Action Attribute Detection from Sports Videos with Contextual Constraints
Author(s) -
Xiaodong Yu,
Ching L. Teo,
Yezhou Yang,
Cornelia Fermüller,
Yiannis Aloimonos
Publication year - 2013
Language(s) - English
Resource type - Conference proceedings
DOI - 10.5244/c.27.79
Subject(s) - computer science , action (physics) , classifier (uml) , false positive paradox , conditional random field , artificial intelligence , action recognition , motion (physics) , machine learning , event (particle physics) , conditional independence , pattern recognition (psychology) , class (philosophy) , physics , quantum mechanics
In this paper, we are interested in detecting action attributes from sports videos for event understanding and video analysis.

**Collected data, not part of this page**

(** A number is NaN; a point or a quad has a NaN coordinate. *)
Definition pointHasNaN (p : Point) : bool := isNaN (x p) || isNaN (y p).

Definition quadHasNaN (q : Quad) : bool :=
  pointHasNaN (q0 q) || pointHasNaN (q1 q) || pointHasNaN (q2 q) || pointHasNaN (q3 q).

(** *** Inputs used as examples *)

Definition duplicateQuad : Quad := mkQuad (pt 0 0) (pt 100 0) (pt 100 0) (pt 0 50).
Definition collinearQuad : Quad := mkQuad (pt 0 0) (pt 50 0) (pt 100 0) (pt 0 50).
Definition bowtieQuad : Quad := mkQuad (pt 0 0) (pt 4 4) (pt 4 0) (pt 0 5).


(** The quad of the worked example with a NaN coordinate. *)
Definition nanQuad : Quad := mkQuad (pt 10 10) (pt 210 nan) (pt 200 110) (pt 0 100).


(** The matrix of the worked example, as computed. *)
Definition exampleMatrix : Matrix3x3 :=
  Eval vm_compute in
    match computeHomographyRectToQuad None 100 50 exampleQuad with
    | Ok M => M
    | Err _ => mkMatrix3x3 0 0 0 0 0 0 0 0 0
    end.

End Binary64.

(** ** Notions used by the properties *)

Definition matrixOfSolution (h : Vector) : Matrix3x3 :=
  mkMatrix3x3 (getV h 0) (getV h 1) (getV h 2)
              (getV h 3) (getV h 4) (getV h 5)
              (getV h 6) (getV h 7) 1.

Definition productionEnv : option Process :=
  Some (mkProcess (Some (mkProcessEnv (Some "production"%string)))).

(** ** Inputs used as examples *)

(** The quad of the specification's worked example (clockwise, valid). *)
Definition exampleQuad : Quad := mkQuad (pt 10 10) (pt 210 10) (pt 200 110) (pt 0 100).

(** A quad with two identical corners, and a bowtie whose edges p0p1
    and p2p3 cross. *)
Definition duplicateQuad : Quad := mkQuad (pt 0 0) (pt 100 0) (pt 100 0) (pt 0 50).

Definition bowtieQuad : Quad := mkQuad (pt 0 0) (pt 4 4) (pt 4 0) (pt 0 5).

(** ** apps/pwa/src/App.tsx: the geometry of the editor

    The pure part of the editor that calls the renderer: the helpers at
    the top of the file and the state updates of the pointer handlers.
    A React state update [setSurfaces(prev => ...)] is modelled by the
    function it is given. *)




Inductive ScaleMode : Set := Uniform | Free.

Definition Polygon := list Point2D.

(** The fields of the editor's [Surface] that the functions below read or
    write; the others (name, type, opacity, ...) are copied unchanged by
    every update ([{ ...surface, ... }]). *)
Module Surface.
Record t : Set := mk {
  id : string;
  quad : Quad;
  width : Q;
  height : Q;
  scaleX : Q;
  scaleY : Q;
  scaleMode : ScaleMode;
  isFullscreen : bool;
  fullscreenFit : FullscreenFit;
  fullscreenAlign : FullscreenAlign;
  zIndex : Q;
  maskPoints : option Polygon
}.




(** [{ ...surface, zIndex }]. *)
Definition withZIndex (s : t) (zIndex : Q) : t :=
  mk (id s) (quad s) (width s) (height s) (scaleX s) (scaleY s) (scaleMode s)
     (isFullscreen s) (fullscreenFit s) (fullscreenAlign s) zIndex (maskPoints s).
End Surface.
Abbreviation Surface := Surface.t.

(** [Array.prototype.findIndex]; [None] stands for the result -1. *)
Fixpoint findIndex {T : Type} (f : T -> bool) (l : list T) : option nat :=
  match l with
  | [] => None
  | a :: l' => if f a then Some 0%nat else option_map S (findIndex f l')
  end.
(** The label of a field: [booking_url] becomes "Booking Link", every
    other name has its underscores replaced by spaces and is title-cased. *)
Definition label (key : string) : string :=
  if String.eqb key "booking_url" then "Booking Link"
  else Str.title (Str.replace "_" " " key).

(** The text of a field's value: the two booking dates as YYYY-MM-DD
    (as their own [strftime] gives it, for a date that is no
    [datetime]), every other value as Python formats it. *)
Definition value_text (key : string) (v : value) : string :=
  match v with
  | VDatetime d => if is_date_key key then strftime_Ymd d else format v
  | VObject _ (Some t) => if is_date_key key then t else format v
  | _ => format v
  end.

Definition line (kv : string * value) : string :=
  label kv.1 ++ ": " ++ value_text kv.1 kv.2.

(** The number of lines of a text: one more than its newlines. *)
Definition line_count (s : string) : nat := S (Str.count "010" s).

(** One line per field, in the record's order. *)
Definition body (campsite : AvailableCampsite) : string :=
  Str.join newline (List.map line (dict campsite)).

Definition field (campsite : AvailableCampsite) (name : string) : value :=
  match List.find (fun kv => String.eqb kv.1 name) (dict campsite) with
  | Some kv => kv.2
  | None => VNone
  end.

(** "<recreation_area> | <facility_name> | <YYYY-MM-DD>". *)
Definition title (campsite : AvailableCampsite) : string :=
  format (field campsite "recreation_area") ++ " | " ++
  format (field campsite "facility_name") ++ " | " ++
  value_text "booking_date" (field campsite "booking_date").

(** The base headers plus the access token. *)
Definition access_headers (cfg : PushbulletConfig) : pydict :=
  <[ "Access-Token" := token_value (API_TOKEN cfg) ]> (API_HEADERS cfg).

(** The JSON body of a raw message: [{type, title, body: text,
    ...extra options}], with the defaults for a missing type or title. *)
Definition payload (message : string) (kwargs : pydict) : pydict :=
  <[ "type" := default (VStr "note") (kwargs !! "type") ]>
    (<[ "title" := default (VStr "Camply Notification") (kwargs !! "title") ]>
       (<[ "body" := VStr message ]> kwargs)).

(** The POST of a raw message. *)
Definition message_request (cfg : PushbulletConfig) (message : string)
    (kwargs : pydict) : request :=
  {| url := PUSHBULLET_API_ENDPOINT cfg;
     headers := access_headers cfg;
     json := payload message kwargs |}.

(** The POST that notifies of one record. *)
Definition notification (cfg : PushbulletConfig) (campsite : AvailableCampsite) : request :=
  {| url := PUSHBULLET_API_ENDPOINT cfg;
     headers := access_headers cfg;
     json := {[ "type" := VStr "note";
                "title" := VStr (title campsite);
                "body" := VStr (body campsite) ]} |}.

(** The inbound data contract: the record has the three fields the title
    is made of, and its booking dates are datetimes. *)
Definition is_datetime (v : value) : bool :=
  match v with
  | VDatetime _ => true
  | _ => false
  end.

Definition has_field (campsite : AvailableCampsite) (name : string) : bool :=
  existsb (fun kv => String.eqb kv.1 name) (dict campsite).

Definition well_formed (campsite : AvailableCampsite) : bool :=
  forallb (fun kv => negb (is_date_key kv.1) || is_datetime kv.2) (dict campsite)
  && has_field campsite "recreation_area"
  && has_field campsite "facility_name"
  && has_field campsite "booking_date".

(** What the code needs of a record to format it: the three fields of
    the title, and booking dates that have a [strftime] method. *)
Definition has_strftime (v : value) : bool :=
  match v with
  | VDatetime _ => true
  | VObject _ (Some _) => true
  | _ => false
  end.

Definition formattable (campsite : AvailableCampsite) : bool :=
  forallb (fun kv => negb (is_date_key kv.1) || has_strftime kv.2) (dict campsite)
  && has_field campsite "recreation_area"
  && has_field campsite "facility_name"
  && has_field campsite "booking_date".

(** An HTTP success status is a 2xx status. *)
Definition success_status (r : response) : bool :=
  (200 <=? status_code r) && (status_code r <? 300).

(** The statuses on which [raise_for_status] raises: 4xx and 5xx. *)
Definition error_status (r : response) : bool :=
  (400 <=? status_code r) && (status_code r <? 600).

Definition delivered (o : post_outcome) : bool :=
  match o with
  | Responded r => negb (error_status r)
  | PostRaised _ => false
  end.

(** Every request of [reqs], issued in turn after [history], is
    delivered. *)
Fixpoint all_delivered (service : list request -> request -> post_outcome)
    (history reqs : list request) : bool :=
  match reqs with
  | [] => true
  | req :: rest =>
      delivered (service history req) && all_delivered service (history ++ [req]) rest
  end.

(** The options map that holds a [type] and a [title], each when given. *)
Definition options (type_ title_ : option value) : pydict :=
  let with_title :=
    match title_ with
    | Some v => <[ "title" := v ]> (∅ : pydict)
    | None => ∅
    end in
  match type_ with
  | Some v => <[ "type" := v ]> with_title
  | None => with_title
  end.

(** [needle in haystack]. *)
Fixpoint contains (needle haystack : string) : bool :=
  String.prefix needle haystack ||
  match haystack with
  | EmptyString => false
  | String _ rest => contains needle rest
  end.

(** A name made of lower-case letters and underscores only. *)
Fixpoint snake_case (key : string) : bool :=
  match key with
  | EmptyString => true
  | String c rest => (Str.is_lower c || Ascii.eqb c "_") && snake_case rest
  end.

(** Each word capitalized: a letter is upper-cased exactly when it
    starts the text or follows a space. *)
Fixpoint capitalize_words (at_start : bool) (s : string) : string :=
  match s with
  | EmptyString => EmptyString
  | String c rest =>
      String (if at_start then Str.to_upper c else c)
             (capitalize_words (Ascii.eqb c " ") rest)
  end.

End Spec.

(** ** States a call of [send_message] goes through *)

(** The state once the request [req] has gone out: the headers were
    copied into a new dict, the payload was logged, the request was
    issued. *)
Definition posted (st : state) (req : request) : state :=
  {| config := config st;
     locals := locals st ++ [Spec.access_headers (config st)];
     sent := sent st ++ [req];
     logs := logs st ++ [LogDebug (json req)] |}.

(** The state once the failed delivery has been logged. *)
Definition warned (st : state) : state :=
  {| config := config st;
     locals := locals st;
     sent := sent st;
     logs := logs st ++ [LogWarning delivery_warning] |}.

(** ** Sample data: the record of the specification's example *)

Module Sample.

Definition cfg : PushbulletConfig :=
  {| PUSHBULLET_API_ENDPOINT := "https://api.pushbullet.com/v2/pushes";
     API_TOKEN := Some "o.token";
     API_HEADERS := {[ "Content-Type" := VStr "application/json" ]} |}.

Definition st0 : state :=
  {| config := cfg; locals := []; sent := []; logs := [] |}.

Definition blank_token_state : state :=
  {| config := {| PUSHBULLET_API_ENDPOINT := PUSHBULLET_API_ENDPOINT cfg;
                  API_TOKEN := Some " ";
                  API_HEADERS := API_HEADERS cfg |};
     locals := []; sent := []; logs := [] |}.

Definition respond (code : Z) (phrase body : string) : response :=
  {| status_code := code;
     reason := phrase;
     response_url := PUSHBULLET_API_ENDPOINT cfg;
     text := body |}.
(** * The AI prediction engine of [src/lib/ai/predictors.ts]

    A shallow embedding of the four classes of the file
    ([NeuralPatternRecognizer], [MultiStepPredictor], [AnomalyDetector],
    [BacktestingEngine]) and proofs of properties of them.

    Numbers.  Every JavaScript [number] of the source is an IEEE-754
    binary64 value.  The embedding is written once, over an interface
    [Number] of the arithmetic the source uses, with two instances:

    - [float]: the kernel's binary64 floats, which compute what the
      source computes, NaN and the infinities included;
    - [xnum]: exact rationals extended with [+Infinity], [-Infinity] and
      [NaN], i.e. the source's arithmetic without rounding and overflow.

    Theorems about control flow and data are proved for every instance
    of the interface, binary64 included.  Theorems whose content is an
    arithmetic identity are proved for [xnum]; what division by zero does
    is proved for [float].

    Digits.  The source's inputs are digit sequences (integers 0..9); the
    embedding gives them the type [list digit].

    State.  The pattern table of the recognizer is a [Map] in insertion
    order: an association list.  The methods of the recognizer are
    state-passing functions over it, written with [get], [set] and the
    mutation of a stored pattern as the source has them.

    Exceptions.  The only exception the source can raise on digit
    sequences is the TypeError of [predictNextN] on an empty working
    sequence; [predictNextN] and [backtest] return an [option], [None] for
    the exception.  [detect] has no failing path and returns its list.

    Sorting.  [Array.prototype.sort] is stable and, for a consistent
    comparison, determined by it; the embedding is the stable insertion
    sort. *)

From Stdlib Require Import String PrimFloat.
From Stdlib Require Floats.
From Stdlib Require Import List ZArith QArith Qreduction Qabs Lia Bool Arith.
From Stdlib Require Import Sorted Permutation Lqa.
Import ListNotations.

Action attribute is a middle layer between low level motion features and high level action classes, which includes various motion patterns of human limbs and bodies and the interaction between human and objects. Successfully detecting action attributes provides a richer video description that facilitates many other important tasks, such action classification, video understanding, automatic video transcript, etc. A naive approach to deal with this challenging problem is to train a classifier for each attribute and then use them to detect attributes in novel videos independently. However, this independence assumption is often too strong, and as we show in our experiments, produces a large number of false positives in practice. We propose a novel approach that incorporates the contextual constraints for activity attribute detection. The temporal contexts within an attribute and the co-occurrence contexts between different attributes are modelled by a factorial conditional random field, which encourages agreement between different time points and attributes. The effectiveness of our methods are clearly illustrated by the experimental evaluations.